In some places, the reservoir was shallow...

Austin Bay makes a comment here that is worth a response. He says:
As I've written time and again the Bush Administration's greatest failure was to tap the American public's post-9/11 reservoir of willingness; however, just enough of the American public stepped forward.
The problem is, in some areas of the populace, the "reservoir of willingness" always was extremely shallow for solving the real problems that led to the unprovoked sneak attack on 9/11/01. The problem went way beyond just al-Qaeda and the Taliban. There were other countries who saw sponsoring terrorism as a very viable policy (like Saddam Hussein's regime). Some of them were/are developing weapons of mass destruction - and could have viewed groups like al-Qaeda as a very viable delivery system.

There is a vocal portion of the American populace that does not trust America's emergence as a hyperpower. This portion largely pushed itself away from the military by 1975. As I have discussed earlier, the military adapted, and emerged much stronger (it is amazing what happens when the personnel are not drafted, but instead are serving this country because it is something they believe in, and wish to excel at) as a result. The military is much more capable for its task of defending this country at this time - and does so despite the opposition of a small but vocal minority.

In essence, President Bush, Dick Cheney, Don Rumsfeld, Colin Powell, and everyone else involved in making the grand strategic decisions in 2001 knew that in some quarters, the reservoir of willingness to fight the war that needed to be fought was shallow, and only extended to doing part of the job that had to be done. The war on terror had to go beyond al-Qaeda and Afghanistan, but there was going to be resistance - some of it from inside this country. Look at the resistance to taking on Saddam Hussein's regime, despite the wholesale defiance of UN resolutions concerning Iraq's WMD programs and support of murder-suicide bombings by terrorism. Even the discovery of memos indicating that the regime had a relationship with al-Qaeda has not silenced people who claim the Administration misled the American people into liberating Iraq.

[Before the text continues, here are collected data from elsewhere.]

(* ===== verification/Actions.v ===== *)
(** * Managed actions ([server/internal/core/actions.go])

    Actions are stored as marshalled protobuf blobs next to their metadata.
    [validateAction] is the gate every stored action passed; [executableAction]
    is the decoder every reader goes through.  [StoredActions] is the invariant
    that connects them: every stored blob decodes, carries its row's id, and
    satisfies [action_ok]. *)

From S2P Require Import Prelude Engine Proto Schema Queries QueriesFacts QueriesFrame Service.
From S2P Require Import Demo.

Open Scope Z_scope.

(** [validateAction]: its errors are all [errors.New], so a failure is the text. *)
Definition validateAction (desiredState timeoutSeconds : Z) (schedule : option ActionSchedule)
    (packageParams : option PackageActionParams) (updateParams : option unit)
    (shellParams : option ShellActionParams) : string + Action :=
  let action params := {|
    Action_Id := None; Action_DesiredState := desiredState;
    Action_TimeoutSeconds := timeoutSeconds; Action_Schedule := schedule;
    Action_Params := Some params |} in
  match packageParams, updateParams, shellParams with
  | Some package, updateParams, shellParams =>
      if bool_decide (is_Some updateParams) || bool_decide (is_Some shellParams)
      then inl "package action requires package parameters"%string
      else if negb (desiredState =? DESIRED_STATE_PRESENT)
              && negb (desiredState =? DESIRED_STATE_ABSENT)
      then inl "package action requires present or absent desired state"%string
      else inr (action (Action_Package package))
  | None, Some _, shellParams =>
      if bool_decide (is_Some shellParams)
      then inl "update action requires update parameters"%string
      else if negb (desiredState =? DESIRED_STATE_PRESENT)
      then inl "update action requires present desired state"%string
      else inr (action Action_Update)
  | None, None, Some shell =>
      if negb (desiredState =? DESIRED_STATE_PRESENT)
      then inl "shell action requires present desired state"%string
      else if IsCompliance shell && bool_decide (DetectionScript shell = EmptyString)
      then inl "compliance action requires a detection script"%string
      else if bool_decide (Script shell = EmptyString)
              && bool_decide (DetectionScript shell = EmptyString)
      then inl "shell action requires a script or detection script"%string
      else inr (action (Action_Shell shell))
  | None, None, None => inl "action parameters are required"%string
  end.

Definition sameActionKind (left right : Action) : bool :=
  match Action_Params left, Action_Params right with
  | Some (Action_Package _), Some (Action_Package _) => true
  | Some Action_Update, Some Action_Update => true
  | Some (Action_Shell _), Some (Action_Shell _) => true
  | _, _ => false
  end.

It is not as if they did not try to explain to the American people that this would be a long war that went beyond al-Qaeda. It is not as if they have not explained why they were viewing threats in a new light. A portion of the country (whose view is shared by major media outlets) has said, "We're not willing to take it that far." That's not President Bush's fault - that is the fault of those who have decided this country is not worth protecting, and a war for its survival is not worth winning.